Talking about Deep Fusion, the algorithms that improve details (which are automatically activated by the camera software according to the lighting situation), it gives truly remarkable details: in some cases made me to think about the sharpness of photographs taken with a proper dSLR or Mirrorless camera with much more expensive lenses!
I suggest you to give a look at the smartphone review page where you can find other articles about smartphone photography :
Speed and operability shooting portraits with the iPhone 12 Pro Max camera
Shooting speed with people in portrait mode (with the simulated bokeh ) or with the standard camera mode is remarkable. Thanks also to the new adjustment present in iOS 14 (from the settings menu -> camera -> Prioritise Faster Shooting), we can take many images in a row without noticing any slowdown. The focus is always precise on the iPhone 12 Max pro and in the case of the portraits the camera immediately identifies the face of the subject by performing an automatic tracking.
The addition of the LiDAR sensor on the Pro models helps even more the speed and accuracy of focusing and this is very noticeable! (notice that LiDAR sensor to work properly has to be at least 5 meters to your subject)
Details from a portrait shot with the iPhone 12 Pro Max and the new telephoto lens (65mm)
Here you can find an image before with also its full 100% crop to valutate the sharpness and the details in it.
John Glam PhPosted at 09:51h, 01 December
Bravo, nice review.
In the next few days I’ll do some tests with my full frame with standard kit lenses and this mobile phone in the same light conditions and pose with a model. I was wondering if I had already operated with the Apple ProRaw, I have seen excellent reviews of those who have the beta of IOS 14.3 in the post-production in LR.
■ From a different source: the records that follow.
(** * action-repo: webhook receiver (src/app.py)

    A shallow embedding of the event normalisation pipeline of [app.py]:
    the branch reference resolver, the timestamp utility, the two webhook
    handlers and the three routes that touch the store, followed by the
    properties stated about them.

    Python values are an inductive type, a [dict] is an association list
    read with first-match lookup, a raised exception is the [Raise] outcome,
    and the clock and the MongoDB collection are threaded through a small
    state monad.  Of the libraries the routes call, the driver is modelled
    by what it refuses to encode and by the datetimes it hands back (naive,
    in UTC, cut to the millisecond), and the JSON provider by what it
    refuses to encode, the order of the keys and the text of a datetime;
    [fromisoformat], [str] and the order the store sorts by are parameters. *)

From Stdlib Require Import ZArith List String Ascii Bool Lia.
From Stdlib Require Import Sorted Permutation.
From Stdlib Require Import Numbers.DecimalString.
Import ListNotations.

Set Warnings "-register-all".
Local Open Scope string_scope.
Local Open Scope Z_scope.

(* ===================================================================== *)
(** ** Python values *)
(* ===================================================================== *)

(** [datetime.datetime].  [dt_tzinfo] is [None] for a naive datetime and
    [Some off] for an aware one, [off] being the UTC offset in
    microseconds.  Months are an enumeration, as a datetime never holds a
    month outside 1..12. *)
Inductive month :=
  | January | February | March | April | May | June
  | July | August | September | October | November | December.

Record datetime := mkDatetime {
  dt_year : Z;
  dt_month : month;
  dt_day : Z;
  dt_hour : Z;
  dt_minute : Z;
  dt_second : Z;
  dt_microsecond : Z;
  dt_tzinfo : option Z
}.

(** The values that reach the program: what [json.loads] builds from a
    request body (None, bool, int, float, str, list, dict), and what the
    store hands back in addition (datetime, ObjectId).  A float is kept as
    a decimal mantissa and exponent; only its being zero or not is ever
    looked at. *)
Inductive value :=
  | PNone
  | PBool (b : bool)
  | PInt (n : Z)
  | PFloat (mantissa exponent : Z)
  | PStr (s : string)
  | PList (l : list value)
  | PDict (d : list (string * value))
  | PDatetime (dt : datetime)
  | PObjectId (oid : Z).

Definition dict := list (string * value).

(* ===================================================================== *)
(** ** Calendar *)
(* ===================================================================== *)

Definition month_number (m : month) : Z :=
  match m with
  | January => 1 | February => 2 | March => 3
  | April => 4 | May => 5 | June => 6
  | July => 7 | August => 8 | September => 9
  | October => 10 | November => 11 | December => 12
  end.

Definition month_of_number (n : Z) : month :=
  match n with
  | 1 => January | 2 => February | 3 => March
  | 4 => April | 5 => May | 6 => June
  | 7 => July | 8 => August | 9 => September
  | 10 => October | 11 => November | _ => December
  end.

(** Days from 1970-01-01 to a date of the proleptic Gregorian calendar. *)
Definition days_from_civil (y m d : Z) : Z :=
  let y' := if m <=? 2 then y - 1 else y in
  let era := y' / 400 in
  let yoe := y' - era * 400 in
  let mp := (m + 9) mod 12 in
  let doy := (153 * mp + 2) / 5 + d - 1 in
  let doe := yoe * 365 + yoe / 4 - yoe / 100 + doy in
  era * 146097 + doe - 719468.

(** The date that many days after 1970-01-01: year, month number, day. *)
Definition civil_from_days (z : Z) : Z * Z * Z :=
  let z' := z + 719468 in
  let era := z' / 146097 in
  let doe := z' - era * 146097 in
  let yoe := (doe - doe / 1460 + doe / 36524 - doe / 146096) / 365 in
  let doy := doe - (365 * yoe + yoe / 4 - yoe / 100) in
  let mp := (5 * doy + 2) / 153 in
  let d := doy - (153 * mp + 2) / 5 + 1 in
  let m := if mp <? 10 then mp + 3 else mp - 9 in
  let y := yoe + era * 400 in
  (if m <=? 2 then y + 1 else y, m, d).

(** Microseconds from 1970-01-01T00:00:00 UTC to the instant a datetime
    denotes; a naive datetime is read as UTC. *)
Definition utc_microseconds (dt : datetime) : Z :=
  (((days_from_civil (dt_year dt) (month_number (dt_month dt)) (dt_day dt) * 24
     + dt_hour dt) * 60 + dt_minute dt) * 60 + dt_second dt) * 1000000
  + dt_microsecond dt
  - match dt_tzinfo dt with
    | Some off => off
    | None => 0
    end.

(** The naive datetime that many microseconds after the epoch. *)
Definition naive_of_microseconds (us : Z) : datetime :=
  let seconds := us / 1000000 in
  let minutes := seconds / 60 in
  let hours := minutes / 60 in
  let days := hours / 24 in
  let '(y, m, d) := civil_from_days days in
  mkDatetime y (month_of_number m) d (hours mod 24) (minutes mod 60)
             (seconds mod 60) (us mod 1000000) None.

(** [dt - dt.utcoffset()] without its tzinfo: the same instant as a naive
    datetime in UTC. *)
Definition to_utc (dt : datetime) : datetime :=
  naive_of_microseconds (utc_microseconds dt).

(** The datetime the driver hands back for a stored one: the same instant,
    naive, in UTC, cut to the millisecond. *)
Definition bson_datetime (dt : datetime) : datetime :=
  naive_of_microseconds (utc_microseconds dt / 1000 * 1000).

(** [dt.weekday()]: 0 is Monday. *)
Definition weekday (dt : datetime) : Z :=
  (days_from_civil (dt_year dt) (month_number (dt_month dt)) (dt_day dt) + 3)
  mod 7.

(** Exceptions the modelled code can raise. *)
Inductive exn :=
  | AttributeError | TypeError | ValueError | IndexError
  | OverflowError | InvalidDocument.

Inductive outcome (A : Type) :=
  | Ok (a : A)
  | Raise (e : exn).
Arguments Ok {A} a.
Arguments Raise {A} e.

(** [bool(v)]: the truth value Python gives [v] in [if v], [not v],
    [a or b]. *)
Definition truthy (v : value) : bool :=
  match v with
  | PNone => false
  | PBool b => b
  | PInt n => negb (n =? 0)
  | PFloat m _ => negb (m =? 0)
  | PStr s => negb (String.eqb s "")
  | PList l => match l with [] => false | _ => true end
  | PDict d => match d with [] => false | _ => true end
  | PDatetime _ => true
  | PObjectId _ => true
  end.

(** [d.get(k)] on a dict, as an option.  A key occurs once in a Python
    dict; should a list repeat a key, only its first entry is seen. *)
Fixpoint lookup (k : string) (d : dict) : option value :=
  match d with
  | [] => None
  | (k', v) :: rest => if String.eqb k k' then Some v else lookup k rest
  end.

Definition get_or (k : string) (d : dict) (dflt : value) : value :=
  match lookup k d with
  | Some v => v
  | None => dflt
  end.

(** [o.get(k, dflt)]: only a dict has the method; on any other value the
    attribute lookup raises AttributeError. *)
Definition py_get (o : value) (k : string) (dflt : value) : outcome value :=
  match o with
  | PDict d => Ok (get_or k d dflt)
  | _ => Raise AttributeError
  end.

(** [v == "lit"] for a string literal: true on that very string only. *)
Definition eq_str (v : value) (lit : string) : bool :=
  match v with
  | PStr s => String.eqb s lit
  | _ => false
  end.

(* ===================================================================== *)
(** ** String methods *)
(* ===================================================================== *)

(** [s.replace(old, new)] for a non-empty [old]: scan left to right; at an
    occurrence of [old] emit [new] and skip the occurrence, otherwise emit
    the character.  [skip] counts the characters of the current occurrence
    still to be dropped. *)
Fixpoint replace_from (old new : string) (skip : nat) (s : string) : string :=
  match s with
  | EmptyString => EmptyString
  | String c rest =>
      match skip with
      | S k => replace_from old new k rest
      | O =>
          if String.prefix old s
          then new ++ replace_from old new (Nat.pred (String.length old)) rest
          else String c (replace_from old new O rest)
      end
  end.

(** With an empty [old] Python puts [new] before every character and at
    the end. *)
Fixpoint intersperse_all (new s : string) : string :=
  match s with
  | EmptyString => new
  | String c rest => new ++ String c (intersperse_all new rest)
  end.

Definition str_replace (s old new : string) : string :=
  match old with
  | EmptyString => intersperse_all new s
  | _ => replace_from old new O s
  end.

(** [v.replace(old, new)] where [v] is any value.  A str has the method; a
    datetime has a [replace] of its own, which rejects string arguments
    with TypeError; nothing else has the attribute. *)
Definition py_replace (v : value) (old new : string) : outcome value :=
  match v with
  | PStr s => Ok (PStr (str_replace s old new))
  | PDatetime _ => Raise TypeError
  | _ => Raise AttributeError
  end.

(** [v.startswith(p)]. *)
Definition py_startswith (v : value) (p : string) : outcome bool :=
  match v with
  | PStr s => Ok (String.prefix p s)
  | _ => Raise AttributeError
  end.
Alessandro MichelazziPosted at 09:55h, 01 December
Ciao John, thanks for your message! Yes, I’m already shooting in Apple ProRaw for some weeks 😉 Actually all these shots I have them all also in Apple ProRaw. This will be the topic of my next article (after the publication today of the Night Mode analysis), so stay tuned! 😎
LaurentPosted at 18:06h, 27 November
Totally surreal to see his photos taken with a phone. Admittedly, it is with an iPhone 12 Pro Max but still ….. These portraits are sublime. Bravo to the photographer and the model who is superb. Phone photography has just taken a giant leap forward.
Alessandro MichelazziPosted at 18:25h, 27 November
Thanks so much for your feedback! Yes, I’ve to admit that I was also impressed by some of the shots in the more difficult lighting situation. Smartphone photography compete more and more with the camera. I don’t think it will replace, but it create a valid alternative.